--- START ---

Lemma skip_helpers_idempotent_witness :
  skip_whitespace (bytes "  abc" ++ [NUL]) (Some 2) = Done (Some 2)
  ∧ skip_nonwhitespace (bytes "text/html  htm" ++ [NUL]) (Some 9) = Done (Some 9).
Proof.
  split.
  - by apply (proj1 (skip_helpers_idempotent (bytes "  abc" ++ [NUL]) 0 2)).
  - by apply (proj2 (skip_helpers_idempotent (bytes "text/html  htm" ++ [NUL]) 0 9)).
Defined.

End ScanMore.

(** ** More on the status phrases *)

Module StatusMore.
Import Status.

(** X5: two different status codes never share a phrase: if one of them
    has a phrase, the other has a different one or none, however the
    enumerators are numbered. *)
Theorem http_status_string_injective (OK BAD_REQUEST NOT_FOUND INTERNAL_SERVER_ERROR a b : Z) :
  a ≠ b →
  http_status_string OK BAD_REQUEST NOT_FOUND INTERNAL_SERVER_ERROR a ≠ None →
  http_status_string OK BAD_REQUEST NOT_FOUND INTERNAL_SERVER_ERROR a
  ≠ http_status_string OK BAD_REQUEST NOT_FOUND INTERNAL_SERVER_ERROR b.
Proof.
  unfold http_status_string. simpl.
  repeat (case Z.eqb_spec; intros ?); subst; intros ? ?; congruence.
Qed.

Lemma http_status_string_injective_witness :
  http_status_string 0 1 2 3 0 ≠ http_status_string 0 1 2 3 2.
Proof. apply http_status_string_injective; [lia|discriminate]. Defined.

End StatusMore.

(** ** More on request paths *)

Module RequestMore.
Import Request RequestFacts.

(** X7: on a file system where canonical paths canonicalize to
    themselves, a returned path is [RootPath] followed by a URI that
    resolves to the same path again. *)
Theorem determine_request_path_round_trip BUFSIZ RootPath realpath (uri p : list ascii) :
  NUL ∉ RootPath →
  (∀ a b, realpath a = Some b → realpath b = Some b) →
  length p < BUFSIZ →
  determine_request_path BUFSIZ RootPath realpath uri = Done (Some p) →
  ∃ rest, p = RootPath ++ rest
          ∧ determine_request_path BUFSIZ RootPath realpath rest = Done (Some p).
Proof.
  intros Hwf Hidem Hlen Hret.
  apply resolve_Some in Hret as (_ & Hreal & [rest ->]); [|done].
  exists rest. split; [done|].
  rewrite resolve_fits; [|done|done].
  rewrite (Hidem _ _ Hreal). rewrite bool_decide_eq_true_2; [done|by exists rest].
Qed.

Lemma determine_request_path_round_trip_witness :
  ∃ rest, bytes "/srv/www/index.html" = bytes "/srv/www" ++ rest
          ∧ determine_request_path 64 (bytes "/srv/www")
              (fs_table [(bytes "/srv/www/a/../index.html", bytes "/srv/www/index.html");
                         (bytes "/srv/www/index.html", bytes "/srv/www/index.html")])
              rest
            = Done (Some (bytes "/srv/www/index.html")).
Proof.
  apply (determine_request_path_round_trip 64 (bytes "/srv/www") _ (bytes "/a/../index.html")).
  - by apply (bool_decide_unpack _).
  - intros a b. unfold fs_table. simpl.
    repeat case_bool_decide; simpl; intros [= <-]; try done;
      repeat case_bool_decide; done.
  - vm_compute; lia.
  - reflexivity.
Defined.

(** X8: with a root that does not start with a separator, on a file
    system whose canonical paths are absolute, no request is ever
    answered with a path. *)
Theorem determine_request_path_relative_root BUFSIZ RootPath realpath (uri : list ascii) :
  NUL ∉ RootPath →
  RootPath ≠ [] → byte_at RootPath 0 ≠ "/" →
  (∀ a b, realpath a = Some b → byte_at b 0 = "/") →
  ∀ p, determine_request_path BUFSIZ RootPath realpath uri ≠ Done (Some p).
Proof.
  intros Hwf Hne Hrel Habs p Hret.
  apply resolve_Some in Hret as (_ & Hreal & [rest ->]); [|done].
  apply Habs in Hreal. destruct RootPath as [|c root]; [done|].
  simpl in Hreal. rewrite byte_at_cons_0 in *. done.
Qed.

Lemma determine_request_path_relative_root_witness :
  determine_request_path 64 (bytes "www")
    (only (bytes "www/index.html") (bytes "/home/user/www/index.html")) (bytes "/index.html")
  ≠ Done (Some (bytes "/home/user/www/index.html")).
Proof.
  apply determine_request_path_relative_root.
  - by apply (bool_decide_unpack _).
  - done.
  - done.
  - intros a b. unfold only. case_bool_decide; [|done]. by intros [= <-].
Defined.

End RequestMore.

(** ** More on content types *)

Module MimeMore.
Import Mime MimeFacts.

(** X9: what [determine_mimetype] returns for a path: the default
    without a dot in the path or without a rules file; otherwise the
    leading field, trailing blanks cut, of the first buffer [fgets]
    fills that holds a token equal to the bytes behind the last dot, and
    the default when no buffer does. *)
Theorem determine_mimetype_value BUFSIZ WHITESPACE MimeTypesPath DefaultMimeType
    (fopen : list ascii → option (list ascii)) (path : list ascii) :
  2 ≤ BUFSIZ →
  (determine_mimetype BUFSIZ WHITESPACE MimeTypesPath DefaultMimeType fopen (Some path)).2
  = Done (match strrchr path "." with
          | None => Borrowed DefaultMimeType
          | Some temp =>
              match fopen MimeTypesPath with
              | None => Borrowed DefaultMimeType
              | Some fs =>
                  to_mimetype DefaultMimeType
                    (first_match WHITESPACE (drop (S temp) path) (file_lines BUFSIZ fs))
              end
          end).
Proof. intros Hroom. by apply determine_mimetype_spec. Qed.

Lemma determine_mimetype_value_witness :
  (example_mimetype ["text/plain txt"; "text/html  htm html"]%string "index.html").2
  = Done (Owned (bytes "text/html")).
Proof.
  assert (2 ≤ BUFSIZ_glibc) as Hroom by (vm_compute; lia).
  unfold example_mimetype.
  rewrite (determine_mimetype_value BUFSIZ_glibc WHITESPACE_example (bytes "/etc/mime.types")
             (bytes "text/plain") _ (bytes "index.html") Hroom).
  by vm_compute.
Defined.

(** X10: without a path, or with a path that holds no dot, the default
    is returned and no I/O is done: the rules file is not opened. *)
Theorem determine_mimetype_no_extension BUFSIZ WHITESPACE MimeTypesPath DefaultMimeType
    (fopen : list ascii → option (list ascii)) (path : option (list ascii)) :
  (∀ p, path = Some p → "."%char ∉ p) →
  determine_mimetype BUFSIZ WHITESPACE MimeTypesPath DefaultMimeType fopen path
  = ([], Done (Borrowed DefaultMimeType)).
Proof. apply determine_mimetype_no_dot. Qed.

Lemma determine_mimetype_no_extension_witness :
  example_mimetype ["text/html  htm html"]%string "/srv/www/README"
  = ([], Done (Borrowed (bytes "text/plain"))).
Proof.
  apply determine_mimetype_no_extension.
  intros p [= <-]. by apply (bool_decide_unpack _).
Defined.

Lemma scan_file_reads BUFSIZ WHITESPACE (ext : list ascii) (fuel : nat) :
  2 ≤ BUFSIZ →
  ∀ stream, length stream < fuel →
    (scan_file BUFSIZ WHITESPACE fuel ext stream).1
    = repeat IO_fgets (reads WHITESPACE ext (rule_lines BUFSIZ fuel stream)).
Proof.
  intros Hroom. induction fuel as [|fuel IH]; intros stream Hfuel; [lia|].
  simpl. destruct (fgets BUFSIZ stream) as [[buffer rest]|] eqn:Hget; [|done].
  apply fgets_Some in Hget as [Hlast Hless].
  rewrite (scan_line_spec WHITESPACE ext buffer Hlast). simpl.
  destruct (line_matches WHITESPACE ext buffer) eqn:Hm; [done|].
  specialize (IH rest). destruct (scan_file BUFSIZ WHITESPACE fuel ext rest) as [log r].
  simpl in *. rewrite IH by lia. done.
Qed.

(** X11: the I/O of a call on a path with a dot. The rules file is
    opened once, first; if that fails one message goes to [stderr] and
    nothing is read; otherwise [fgets] is called once for every buffer up
    to and including the first that matches, or once more than there are
    buffers when none matches. The file is never read behind a match. *)
Theorem determine_mimetype_io BUFSIZ WHITESPACE MimeTypesPath DefaultMimeType
    (fopen : list ascii → option (list ascii)) (path : list ascii) (temp : nat) :
  2 ≤ BUFSIZ →
  strrchr path "." = Some temp →
  (determine_mimetype BUFSIZ WHITESPACE MimeTypesPath DefaultMimeType fopen (Some path)).1
  = match fopen MimeTypesPath with
    | None => [IO_fopen MimeTypesPath; IO_stderr]
    | Some fs =>
        IO_fopen MimeTypesPath
        :: repeat IO_fgets (reads WHITESPACE (drop (S temp) path) (file_lines BUFSIZ fs))
    end.
Proof.
  intros Hroom Hdot. unfold determine_mimetype. rewrite Hdot.
  destruct (fopen MimeTypesPath) as [fs|]; [|done].
  pose proof (scan_file_reads BUFSIZ WHITESPACE (drop (S temp) path) (S (length fs)) Hroom fs)
    as Hlog.
  destruct (scan_file BUFSIZ WHITESPACE (S (length fs)) (drop (S temp) path) fs) as [log r].
  simpl in *. rewrite Hlog by lia. done.
Qed.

--- END ---

→ **What is being asked**
Work out how many lines of the material above contain "Hlast", then write that number alone.

→ **Reply**
2